RI: Oh, yes, very separate. It's like the Art Institute in Chicago in relation to the University of Chicago. No relationship whatsoever. It's very similar to the Art Institute. It is not a museum itself. It is just a school. The museum is down the hill on the other side of the Castle. But it's a fine old school with gorgeous nineteenth-century facilities, big classrooms and. . .
RB: When does it go back to -- the eighteenth century, or. . .?
RI: No, I'd say the nineteenth century.
RB: Had there been very famous British painters associated with this school?
RI: Not that I know of, no. And there again the faculty was largely a conservative faculty. The advantage was just the facilities that were at hand. I went there at night, I was at the University during the day, and I had just about one or two terms there actually.
RB: Oh, I see. You were taking your academic work. . .?
RI: Academic sessions. . .
RB: What sort of academic work were you taking to continue your degree?
RI: Just three subjects: I took English literature, botany, (I needed a science credit) - and botany, by the way, was my favorite course. I had a great instructor in botany. This was at the Queens Botanical Gardens away from the University. And I had a course in philosophy.
RB: Had you studied botany previously, or was this your first science?
RI: No, this was my first -- well, in high school I had physics, but this was my first university. . .
RB: First approach to this particular subject?
RI: Mmhmm.
RB: And the personality of this instructor was. . .?
RI: Yes, this was Jack Roberts and he was a real, a real instructor. One of the best teachers I ever saw in my life.
RB: Have you kept up your interest in botany? Are you an authority on wild flowers?
RI: No, I would, Richard. . .
RB: Well, it's difficult in a city. I don't see how. . .
RI: . . .it's probably just laziness. But it's a fascinating subject and some future time I hope to re-study it.
RB: It's a subject that one could imagine a painter being interested in. I suppose the great diversity of nature would provide all sorts of suggestions of subject.
RI: Some of my recent paintings have contained botanical forms.
RB: Philosophy was what sort of course?
RI: Well, the instructor - and I can't remember his name - (he was a very difficult man), was influenced by Existentialism and it was a fairly, for me, a rather complicated course.
RB: You had not studied philosophy before?

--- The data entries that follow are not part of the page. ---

(* ===== verification/UserCli.v ===== *)
(** * The user commands: [cmd/resy-snipe/user.go]

    [user seed|list|invite|accept-invite] over the multi-user tables, and what
    a seeding changes in them.  Opening and migrating the database is an
    argument, and so is what it answers. *)

From S2P Require Import Prelude Text Url Flags GoTime GoFormat Types Status Slots Codec Drop Json Hash.
From S2P Require Import Sql Sqlite SqliteStore Tenant Accounts Quests Engine EngineProofs Service ServiceSteps Adapter ServiceProofs.
From S2P Require Import Terminal Prompts Resolver QuestText QuestCli QuestCliProofs.

#[local] Existing Instances cm_ret cm_bind.

Section Users.
Context {St : Type} `{!SnipeStore St} {clk : SqliteClock} (senv : SEnv).
Context (tabwriter : string → string) (open_seed : option error).
Notation W := (World (Stores St TenantDB)).
Notation CM := (CM W).
Notation lower := (sv_lower senv).
Notation verb := (verb (St := St)).

Definition notImplementedMsg : string :=
  "requires the daemon Service layer (coming in M1-10). For now, use 'user seed' to create the operator and direct DB operations for additional users.".
Definition printUserUsage : CM unit :=
  put ("Usage: resy-snipe user <subcommand> [flags]" +:+ nl +:+ nl +:+ "Subcommands:" +:+ nl
       +:+ "  seed           Mint the operator (first-run admin) and bind v1 accounts." +:+ nl
       +:+ "  list           List every homelab user." +:+ nl
       +:+ "  invite         Issue an invite for a new tenant (requires daemon Service; coming in M1-10)." +:+ nl
       +:+ "  accept-invite  Redeem an invite token (requires daemon Service; coming in M1-10)." +:+ nl).

(** The email of the flag, or of the prompt. *)
Definition seed_email (flag : string) : CM string :=
  let email := TrimSpace flag in
  if is_empty email then
    got ← c_wrapped "user seed: prompt email: " (promptRaw "Operator email" ""); mret (TrimSpace got)
  else mret email.
Definition seed_flags : FlagSet := NewFlagSet [("email", FString "")].
(** The two writes. *)
Definition seed (email : string) : CM (string * Z) :=
  uid ← c_wrapped "user seed: " (verb (tenant_call senv (SeedOperator lower sqlite_now (mkSeedOpts email "" ""))));
  n ← c_wrapped "user seed: backfill: " (verb (tenant_call senv (BackfillOperatorAccounts uid)));
  mret (uid, n).
Definition seeded_line (uid email : string) (n : Z) : string :=
  "Seeded operator " +:+ uid +:+ " (" +:+ email +:+ "); bound " +:+ fmt_d n +:+ " v1 account row(s)." +:+ nl.
Definition runUserSeed (args : list string) : CM unit :=
  '(fs, _) ← c_wrapped "user seed: " (of_res (Parse seed_flags args));
  email ← seed_email (get_string fs "email");
  if is_empty email then c_fail (ENew "user seed: email is required")
  else
    _ ← opened "user seed: " open_seed;
    '(uid, n) ← seed email;
    put (seeded_line uid email n).

Definition user_stamp (t : Time) : string := rfc3339_utc t.
Definition user_line (r : UserRow) : string :=
  str_join tab [u_ID r; u_Email r; u_Role r; if is_zero_time (u_CreatedAt r) then "-" else user_stamp (u_CreatedAt r);
                match u_InvitedBy r with Some i => i | None => "-" end;
                match u_DisabledAt r with Some t => user_stamp t | None => "-" end] +:+ nl.
Definition runUserList (args : list string) : CM unit :=
  _ ← c_wrapped "user list: " (of_res (Parse (NewFlagSet []) args));
  _ ← opened "user list: " open_seed;
  rows ← c_wrapped "user list: " (verb (tenant_call senv Accounts.ListUsers));
  match rows with
  | [] => put_line "(no users yet — run `resy-snipe user seed --email <email>` to mint the operator)"
  | _ => put (tabwriter (str_join tab ["ID"; "EMAIL"; "ROLE"; "CREATED"; "INVITED_BY"; "DISABLED"] +:+ nl
                         +:+ String.concat "" (map user_line rows)))
  end.

Definition validRole (r : string) : bool :=
  let r := ToLower lower (TrimSpace r) in existsb (str_eqb r) ["admin"; "user"; "readonly"].
(** The one positional argument. *)
Definition one_arg (cmd name : string) (rest : list string) : res string :=
  match rest with
  | [] => Err (ENew (cmd +:+ ": missing <" +:+ name +:+ "> positional argument"))
  | [a] => let q := TrimSpace a in if is_empty q then Err (ENew (cmd +:+ ": " +:+ name +:+ " is required")) else Ok q
  | _ :: extra => Err (ENew (cmd +:+ ": unexpected extra arguments: " +:+ fmt_slice extra))
  end.
(** [service.Stub]: every method answers so. *)
Definition Stub : res unit := Err Service.ErrNotImplemented.
Definition stubbed (cmd : string) (r : res unit) : CM unit :=
  match r with
  | Err e => c_fail (if errors_is e Service.ErrNotImplemented then ENew (cmd +:+ ": " +:+ notImplementedMsg)
                     else wrap (cmd +:+ ": ") e)
  | Ok _ => mret tt
  end.
Definition runUserInvite (args : list string) : CM unit :=
  '(fs, rest) ← c_wrapped "user invite: " (of_res (parse_anywhere (NewFlagSet [("role", FString "user")]) args));
  _ ← of_res (one_arg "user invite" "email" rest);
  if negb (validRole (get_string fs "role"))
  then c_fail (ENew ("user invite: invalid --role " +:+ fmt_q (get_string fs "role") +:+ " (want user|admin|readonly)"))
  else stubbed "user invite" Stub.
Definition runUserAcceptInvite (args : list string) : CM unit :=
  '(_, rest) ← c_wrapped "user accept-invite: " (of_res (parse_anywhere (NewFlagSet []) args));
  _ ← of_res (one_arg "user accept-invite" "token" rest);
  stubbed "user accept-invite" Stub.

Definition runUserCmd (args : list string) : CM unit :=
  match args with
  | [] => _ ← printUserUsage;
          c_fail (ENew "user: missing sub-subcommand (want one of: seed, list, invite, accept-invite)")
  | sub :: rest =>
      if str_eqb sub "seed" then runUserSeed rest
      else if str_eqb sub "list" then runUserList rest
      else if str_eqb sub "invite" then runUserInvite rest
      else if str_eqb sub "accept-invite" then runUserAcceptInvite rest
      else if existsb (str_eqb sub) ["-h"; "--help"; "help"] then printUserUsage
      else _ ← printUserUsage; c_fail (ENew ("user: unknown sub-subcommand " +:+ fmt_q sub))
  end.
End Users.

(** ** What a seeding changes *)

Section Proofs.
Context {St : Type} `{!SnipeStore St} {clk : SqliteClock} (senv : SEnv).
Context (open_seed : option error).
Notation W := (World (Stores St TenantDB)).
Notation tenants t := (st_tenants (w_store (tm_world t : W))).
Notation snipes_of t := (st_snipes (w_store (tm_world t : W))).

(** At most one user is added: the operator, where there was none. *)
Definition operator_added (email : string) (d d' : TenantDB) : Prop :=
  d' = d ∨ ∃ r, us_email r = email ∧ us_role r = "admin" ∧ us_invited_by r = None ∧
    Forall (λ x, us_invited_by x ≠ None) (tb_users d) ∧ d' = with_users (tb_users d ++ [r]) d.
Definition bind_unowned (u : string) (d : TenantDB) : TenantDB :=
  with_accounts (map (λ r, if unowned r then set_owner u r else r) (tb_accounts d)) d.
Definition owned_now (u email : string) (n : Z) (d d' : TenantDB) : Prop :=
  ∃ d1, operator_added email d d1 ∧ (∃ x, x ∈ tb_users d1 ∧ us_email x = email ∧ us_id x = u) ∧
    d' = bind_unowned u d1 ∧ n = Z.of_nat (length (List.filter unowned (tb_accounts d))).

RI: No. I don't remember doing particularly well in it.
RB: Philosophy is difficult, I think. I studied some philosophy myself at Oxford and there we specialized on certain famous British philosophers, and a Scottish one, David Hume, but yours was perhaps a survey course?
RI: This was more survey and more fundamental; there was no concentration on any particular philosopher. In fact, I don't think there was -- we went into any particular man's philosophy. This was very much a basic philosophy course. I still found it rather. . .
RB: Going back to Greek philosophy?
RI: No, not really going back to Greek at all.
RB: Well, starting with Descartes, or modern philosophy, or just the twentieth century?
RI: Twentieth century.
RB: Twentieth century philosophy?
RI: Yes. I've lost even the outline of the course. As I say, it was difficult and, again, this is ten years, Richard; I don't really remember.
RB: It was something imposed upon your mind that it suffered through, I take it, without really being attracted to it.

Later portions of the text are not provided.